Roadside bomb attacks
Videos provided to CNN and others posted online show the capture and assassination of ISIS members, and attacks on isolated checkpoints and other targets, often using ISIS’s own weapons against them.
“The roadside bombs they used, they would steal from ISIS.” Abu Ali says. “ISIS puts bombs in certain areas and those who have previous military experience go and steal these bombs and place them to target ISIS.”
Abu Ali refuses to disclose specific numbers but says the Battalions have anywhere between 100 and 300 fighters – former professionals, ex-military personnel, and young people.
They are also – through intermediaries like Abu Ali – providing intelligence and coordinates on ISIS positions for coalition airstrikes.
“We have other means to verify the information they provide,” Abu Ali says. “They wanted to work with the coalition for a couple reasons. So that the coalition is precise and doesn’t hit civilian populations but also to accelerate the elimination of ISIS.”
Waiting for ‘Zero Hour’
Another member inside Mosul says the group has “two sides that we are working on. First of all, militarily against ISIS. Secondly we are making preparations for when the assault happens, we will facilitate from inside.”
Once the Iraqi Army breaches the city, at what the battalion calls “Zero Hour,” its members will intensify their attacks on ISIS. Another formation waiting to mobilize at “Zero Hour” calls itself the Peace Battalions.

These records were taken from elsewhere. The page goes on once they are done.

(* ===== verification/External.v ===== *)
(** * External: the code outside the repository, as interfaces

    Each class collects what the program calls of one package that is not under
    [src/]: its operations are left abstract and its laws state documented
    behaviour. [Samples.v] holds concrete instances, which show that the laws can
    be met together and which the witnesses compute with. *)

From S2P Require Import Prelude.

(** ** [github.com/oklog/ulid/v2]

    A ULID is an array of bytes: comparable with [==] and usable as a map key. *)
Class ULID := {
  ulid : Type;
  ulid_eq_dec :: EqDecision ulid;
  ulid_countable :: Countable ulid;
  ulid_zero : ulid;
  ulid_Compare : ulid -> ulid -> comparison;
  ulid_Time : ulid -> Z;
  ulid_String : ulid -> string;
  ulid_Parse : string -> result ulid;
}.

(** A ULID is canonically written as letters and digits. *)
Definition path_element_char (c : Ascii.ascii) : bool :=
  negb (bool_decide (c = "/"%char)) && negb (bool_decide (c = "."%char)).

Fixpoint string_forallb (p : Ascii.ascii -> bool) (s : string) : bool :=
  match s with
  | EmptyString => true
  | String c s => p c && string_forallb p s
  end.

Class ULIDLaws `{U : ULID} : Prop := {
  ulid_compare_eq a b : ulid_Compare a b = Eq <-> a = b;
  ulid_compare_antisym a b : ulid_Compare b a = CompOpp (ulid_Compare a b);
  ulid_compare_trans a b c :
    ulid_Compare a b = Lt -> ulid_Compare b c = Lt -> ulid_Compare a c = Lt;
  ulid_time_zero : ulid_Time ulid_zero = 0%Z;
  ulid_parse_string a : ulid_Parse (ulid_String a) = Ok a;
  ulid_string_nonempty a : ulid_String a <> EmptyString;
  ulid_string_chars a : string_forallb path_element_char (ulid_String a) = true;
}.

Section ULIDOrder.
Context `{L : ULIDLaws}.

Definition ulid_lt (a b : ulid) : Prop := ulid_Compare a b = Lt.

Lemma ulid_compare_refl a : ulid_Compare a a = Eq.
Proof. by apply ulid_compare_eq. Qed.

Lemma ulid_string_inj a b : ulid_String a = ulid_String b -> a = b.
Proof.
  intros H. pose proof (ulid_parse_string a) as Ha.
  rewrite H, ulid_parse_string in Ha. by simplify_eq.
Qed.

Lemma ulid_compare_total a b : a = b \/ ulid_lt a b \/ ulid_lt b a.
Proof.
  unfold ulid_lt. destruct (ulid_Compare a b) eqn:Hc.
  - left. by apply ulid_compare_eq.
  - auto.
  - right. right. by rewrite ulid_compare_antisym, Hc.
Qed.

Lemma ulid_lt_irrefl a : ~ ulid_lt a a.
Proof. unfold ulid_lt. by rewrite ulid_compare_refl. Qed.

Lemma ulid_compare_gt a b : ulid_Compare a b = Gt <-> ulid_lt b a.
Proof.
  unfold ulid_lt. rewrite (ulid_compare_antisym a b).
  destruct (ulid_Compare a b); split; done.
Qed.

#[export] Instance ulid_lt_strict : StrictOrder ulid_lt.
Proof.
  split; [exact ulid_lt_irrefl|]. intros a b c. apply ulid_compare_trans.
Qed.
End ULIDOrder.

(** ** [github.com/joyparty/gokit]'s [MapOf.Range]

    [Range] visits every entry once, in an order that is not specified. *)
Class MapRange := {
  range_order : forall {A : Type}, list A -> list A;
  range_order_perm : forall {A : Type} (l : list A), range_order l ≡ₚ l;
}.

Section Range.
Context `{R : MapRange}.

Definition range_values {K V} `{Countable K} (m : gmap K V) : list V :=
  range_order (snd <$> map_to_list m).
Definition range_entries {K V} `{Countable K} (m : gmap K V) : list (K * V) :=
  range_order (map_to_list m).

Lemma elem_of_range_entries {K V} `{Countable K} (m : gmap K V) k v :
  (k, v) ∈ range_entries m <-> m !! k = Some v.
Proof. unfold range_entries. by rewrite range_order_perm, elem_of_map_to_list. Qed.

Lemma elem_of_range_values {K V} `{Countable K} (m : gmap K V) v :
  v ∈ range_values m <-> exists k, m !! k = Some v.
Proof.
  unfold range_values. rewrite range_order_perm, list_elem_of_fmap. split.
  - intros ([k w] & -> & Hk). exists k. by apply elem_of_map_to_list.
  - intros [k Hk]. exists (k, v). split; [done|]. by apply elem_of_map_to_list.
Qed.

Lemma range_values_insert {K V} `{Countable K} (m : gmap K V) k v :
  m !! k = None -> range_values (<[k := v]> m) ≡ₚ v :: range_values m.
Proof. intros Hk. unfold range_values. by rewrite !range_order_perm, map_to_list_insert. Qed.

Lemma NoDup_range_keys {K V} `{Countable K} (m : gmap K V) :
  NoDup (range_entries m).*1.
Proof. unfold range_entries. rewrite range_order_perm. apply NoDup_fst_map_to_list. Qed.
End Range.

(** ** [net/netip], [net/url]

    [netip_ParseAddrPort s] is the address bytes of [netip.ParseAddrPort(s)]'s
    address ([Addr().AsSlice()]): four for IPv4, sixteen for IPv6.
    [url_Hostname s] is [url.Parse(s)] followed by [Hostname()];
    [netip_unspecified s] is [netip.ParseAddr(s)] followed by
    [Unmap().IsUnspecified()], [None] if the address does not parse. *)
Class Net := {
  netip_ParseAddrPort : string -> result (list Z);
  url_Hostname : string -> result string;
  netip_unspecified : string -> option bool;
}.

Class NetLaws `{N : Net} : Prop := {
  netip_addr_bytes s bs :
    netip_ParseAddrPort s = Ok bs ->
    (length bs = 4 \/ length bs = 16) /\ Forall (fun b => 0 <= b < 256)%Z bs;
}.

(** ** [github.com/cespare/xxhash/v2] *)
Class XXHash := {
  xxhash_Sum64String : string -> Z;
}.

Class XXHashLaws `{X : XXHash} : Prop := {
  xxhash_uint64 s : (0 <= xxhash_Sum64String s < 2 ^ 64)%Z;
}.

Its job is to mobilize and protect the public.
“Known people are leading them, they have the trust of the population,” Abu Ali explains. “Their role is to take control of the streets and prevent looting, also they will become a supporting force to back up the liberating forces.”
He says they want to avoid the sort of chaos seen in Baghdad after the US-led invasion in 2003, and to help prevent widespread death and destruction.
“There is a broad organization that will go into effect when the operations start to happen,” he says. “The style of their clothes and the signals will be known so that they will be differentiated from the enemy.”
Battle for control
Iraqi Army commanders tell us that they are counting on the population of the city – groups like the Mosul Battalions and ordinary citizens – to stand up against ISIS.
They say they need the support of the people to really succeed, not just in the upcoming battle for control of the city, but to prevent another ISIS (or worse) from emerging in the aftermath.
One Mosul Battalions member we spoke to via Facebook compared life under ISIS to life under former Shiite Prime Minister Nuri al-Maliki’s army.
The fall of Mosul happened under his watch as did the alienation of the Sunni population brought on by the Iraqi security forces harsh hand and indiscriminate detention of Sunnis.
Those in the city say they do not want to live under either sort of rule.
One of the fighters we spoke to said the suggestion that citizens still in Mosul are supportive of ISIS is wrong.
“We want people to know that we reject ISIS,” he said.
CNN’s Bryony Jones contributed to this report.